» Your goal: Please set down every record exactly as it appears below.

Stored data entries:
_ _ _ _ _ _ _

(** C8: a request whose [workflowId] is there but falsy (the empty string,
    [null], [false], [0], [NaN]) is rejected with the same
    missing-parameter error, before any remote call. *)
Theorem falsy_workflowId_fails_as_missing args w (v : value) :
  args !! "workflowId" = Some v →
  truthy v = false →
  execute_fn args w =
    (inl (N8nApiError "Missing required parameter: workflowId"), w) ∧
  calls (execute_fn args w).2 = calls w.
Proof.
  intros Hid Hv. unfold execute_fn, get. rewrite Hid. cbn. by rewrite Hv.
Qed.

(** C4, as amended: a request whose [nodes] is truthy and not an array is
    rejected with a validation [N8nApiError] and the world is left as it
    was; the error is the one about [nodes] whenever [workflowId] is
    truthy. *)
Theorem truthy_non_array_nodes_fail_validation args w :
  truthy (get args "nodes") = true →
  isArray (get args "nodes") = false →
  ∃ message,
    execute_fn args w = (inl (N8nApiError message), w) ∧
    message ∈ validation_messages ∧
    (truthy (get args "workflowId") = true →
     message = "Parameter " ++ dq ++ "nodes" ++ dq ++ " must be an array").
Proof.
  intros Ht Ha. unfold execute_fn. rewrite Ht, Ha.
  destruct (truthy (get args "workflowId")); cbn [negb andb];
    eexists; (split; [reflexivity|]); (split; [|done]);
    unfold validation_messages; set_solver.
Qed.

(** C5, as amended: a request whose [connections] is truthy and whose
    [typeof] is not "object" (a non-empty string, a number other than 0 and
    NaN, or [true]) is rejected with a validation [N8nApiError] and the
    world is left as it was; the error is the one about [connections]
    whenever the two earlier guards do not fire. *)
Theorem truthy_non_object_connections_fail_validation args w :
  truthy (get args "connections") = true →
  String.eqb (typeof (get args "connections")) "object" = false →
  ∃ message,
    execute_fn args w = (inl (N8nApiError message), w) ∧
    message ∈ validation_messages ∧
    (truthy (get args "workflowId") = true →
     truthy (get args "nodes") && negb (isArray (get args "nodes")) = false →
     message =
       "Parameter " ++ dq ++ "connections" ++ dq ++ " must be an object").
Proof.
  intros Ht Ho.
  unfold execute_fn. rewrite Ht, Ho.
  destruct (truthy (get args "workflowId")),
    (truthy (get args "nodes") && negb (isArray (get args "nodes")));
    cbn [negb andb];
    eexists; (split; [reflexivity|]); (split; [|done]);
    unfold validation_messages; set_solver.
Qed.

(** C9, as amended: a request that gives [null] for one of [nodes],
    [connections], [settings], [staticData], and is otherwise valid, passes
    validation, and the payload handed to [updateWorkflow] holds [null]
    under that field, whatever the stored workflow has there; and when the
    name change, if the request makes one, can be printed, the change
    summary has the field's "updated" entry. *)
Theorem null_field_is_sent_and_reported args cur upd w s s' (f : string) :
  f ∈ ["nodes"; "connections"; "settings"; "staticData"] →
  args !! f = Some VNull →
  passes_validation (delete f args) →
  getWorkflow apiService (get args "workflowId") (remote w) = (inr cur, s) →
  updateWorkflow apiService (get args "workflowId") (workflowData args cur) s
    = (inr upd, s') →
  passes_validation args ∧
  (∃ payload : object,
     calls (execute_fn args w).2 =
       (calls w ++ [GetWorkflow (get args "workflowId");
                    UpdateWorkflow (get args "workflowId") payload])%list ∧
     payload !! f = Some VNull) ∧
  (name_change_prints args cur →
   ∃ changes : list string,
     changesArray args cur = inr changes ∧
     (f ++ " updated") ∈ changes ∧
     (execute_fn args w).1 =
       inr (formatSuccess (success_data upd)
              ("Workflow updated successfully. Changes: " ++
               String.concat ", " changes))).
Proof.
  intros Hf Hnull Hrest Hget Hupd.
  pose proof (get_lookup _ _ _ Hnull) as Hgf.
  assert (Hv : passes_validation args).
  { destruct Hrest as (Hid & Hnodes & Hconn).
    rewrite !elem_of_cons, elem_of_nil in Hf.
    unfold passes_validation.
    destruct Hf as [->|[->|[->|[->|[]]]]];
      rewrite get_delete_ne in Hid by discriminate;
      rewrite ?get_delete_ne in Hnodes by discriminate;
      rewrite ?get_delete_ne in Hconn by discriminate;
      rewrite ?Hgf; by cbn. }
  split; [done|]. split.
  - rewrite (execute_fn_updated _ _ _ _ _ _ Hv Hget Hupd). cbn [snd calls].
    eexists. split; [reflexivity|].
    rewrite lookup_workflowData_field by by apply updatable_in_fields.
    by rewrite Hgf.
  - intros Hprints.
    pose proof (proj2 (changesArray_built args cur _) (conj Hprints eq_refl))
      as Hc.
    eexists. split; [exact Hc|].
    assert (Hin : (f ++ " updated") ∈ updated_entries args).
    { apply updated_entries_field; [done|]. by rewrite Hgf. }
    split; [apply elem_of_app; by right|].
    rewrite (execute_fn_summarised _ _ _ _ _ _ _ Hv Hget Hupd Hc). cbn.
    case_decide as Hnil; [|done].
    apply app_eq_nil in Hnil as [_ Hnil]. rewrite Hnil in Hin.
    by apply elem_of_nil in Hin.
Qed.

_ _ _ _ _ _ _

» Response to the exercise:
(** C8: a request whose [workflowId] is there but falsy (the empty string,
    [null], [false], [0], [NaN]) is rejected with the same
    missing-parameter error, before any remote call. *)
Theorem falsy_workflowId_fails_as_missing args w (v : value) :
  args !! "workflowId" = Some v →
  truthy v = false →
  execute_fn args w =
    (inl (N8nApiError "Missing required parameter: workflowId"), w) ∧
  calls (execute_fn args w).2 = calls w.
Proof.
  intros Hid Hv. unfold execute_fn, get. rewrite Hid. cbn. by rewrite Hv.
Qed.

(** C4, as amended: a request whose [nodes] is truthy and not an array is
    rejected with a validation [N8nApiError] and the world is left as it
    was; the error is the one about [nodes] whenever [workflowId] is
    truthy. *)
Theorem truthy_non_array_nodes_fail_validation args w :
  truthy (get args "nodes") = true →
  isArray (get args "nodes") = false →
  ∃ message,
    execute_fn args w = (inl (N8nApiError message), w) ∧
    message ∈ validation_messages ∧
    (truthy (get args "workflowId") = true →
     message = "Parameter " ++ dq ++ "nodes" ++ dq ++ " must be an array").
Proof.
  intros Ht Ha. unfold execute_fn. rewrite Ht, Ha.
  destruct (truthy (get args "workflowId")); cbn [negb andb];
    eexists; (split; [reflexivity|]); (split; [|done]);
    unfold validation_messages; set_solver.
Qed.

(** C5, as amended: a request whose [connections] is truthy and whose
    [typeof] is not "object" (a non-empty string, a number other than 0 and
    NaN, or [true]) is rejected with a validation [N8nApiError] and the
    world is left as it was; the error is the one about [connections]
    whenever the two earlier guards do not fire. *)
Theorem truthy_non_object_connections_fail_validation args w :
  truthy (get args "connections") = true →
  String.eqb (typeof (get args "connections")) "object" = false →
  ∃ message,
    execute_fn args w = (inl (N8nApiError message), w) ∧
    message ∈ validation_messages ∧
    (truthy (get args "workflowId") = true →
     truthy (get args "nodes") && negb (isArray (get args "nodes")) = false →
     message =
       "Parameter " ++ dq ++ "connections" ++ dq ++ " must be an object").
Proof.
  intros Ht Ho.
  unfold execute_fn. rewrite Ht, Ho.
  destruct (truthy (get args "workflowId")),
    (truthy (get args "nodes") && negb (isArray (get args "nodes")));
    cbn [negb andb];
    eexists; (split; [reflexivity|]); (split; [|done]);
    unfold validation_messages; set_solver.
Qed.

(** C9, as amended: a request that gives [null] for one of [nodes],
    [connections], [settings], [staticData], and is otherwise valid, passes
    validation, and the payload handed to [updateWorkflow] holds [null]
    under that field, whatever the stored workflow has there; and when the
    name change, if the request makes one, can be printed, the change
    summary has the field's "updated" entry. *)
Theorem null_field_is_sent_and_reported args cur upd w s s' (f : string) :
  f ∈ ["nodes"; "connections"; "settings"; "staticData"] →
  args !! f = Some VNull →
  passes_validation (delete f args) →
  getWorkflow apiService (get args "workflowId") (remote w) = (inr cur, s) →
  updateWorkflow apiService (get args "workflowId") (workflowData args cur) s
    = (inr upd, s') →
  passes_validation args ∧
  (∃ payload : object,
     calls (execute_fn args w).2 =
       (calls w ++ [GetWorkflow (get args "workflowId");
                    UpdateWorkflow (get args "workflowId") payload])%list ∧
     payload !! f = Some VNull) ∧
  (name_change_prints args cur →
   ∃ changes : list string,
     changesArray args cur = inr changes ∧
     (f ++ " updated") ∈ changes ∧
     (execute_fn args w).1 =
       inr (formatSuccess (success_data upd)
              ("Workflow updated successfully. Changes: " ++
               String.concat ", " changes))).
Proof.
  intros Hf Hnull Hrest Hget Hupd.
  pose proof (get_lookup _ _ _ Hnull) as Hgf.
  assert (Hv : passes_validation args).
  { destruct Hrest as (Hid & Hnodes & Hconn).
    rewrite !elem_of_cons, elem_of_nil in Hf.
    unfold passes_validation.
    destruct Hf as [->|[->|[->|[->|[]]]]];
      rewrite get_delete_ne in Hid by discriminate;
      rewrite ?get_delete_ne in Hnodes by discriminate;
      rewrite ?get_delete_ne in Hconn by discriminate;
      rewrite ?Hgf; by cbn. }
  split; [done|]. split.
  - rewrite (execute_fn_updated _ _ _ _ _ _ Hv Hget Hupd). cbn [snd calls].
    eexists. split; [reflexivity|].
    rewrite lookup_workflowData_field by by apply updatable_in_fields.
    by rewrite Hgf.
  - intros Hprints.
    pose proof (proj2 (changesArray_built args cur _) (conj Hprints eq_refl))
      as Hc.
    eexists. split; [exact Hc|].
    assert (Hin : (f ++ " updated") ∈ updated_entries args).
    { apply updated_entries_field; [done|]. by rewrite Hgf. }
    split; [apply elem_of_app; by right|].
    rewrite (execute_fn_summarised _ _ _ _ _ _ _ Hv Hget Hupd Hc). cbn.
    case_decide as Hnil; [|done].
    apply app_eq_nil in Hnil as [_ Hnil]. rewrite Hnil in Hin.
    by apply elem_of_nil in Hin.
Qed.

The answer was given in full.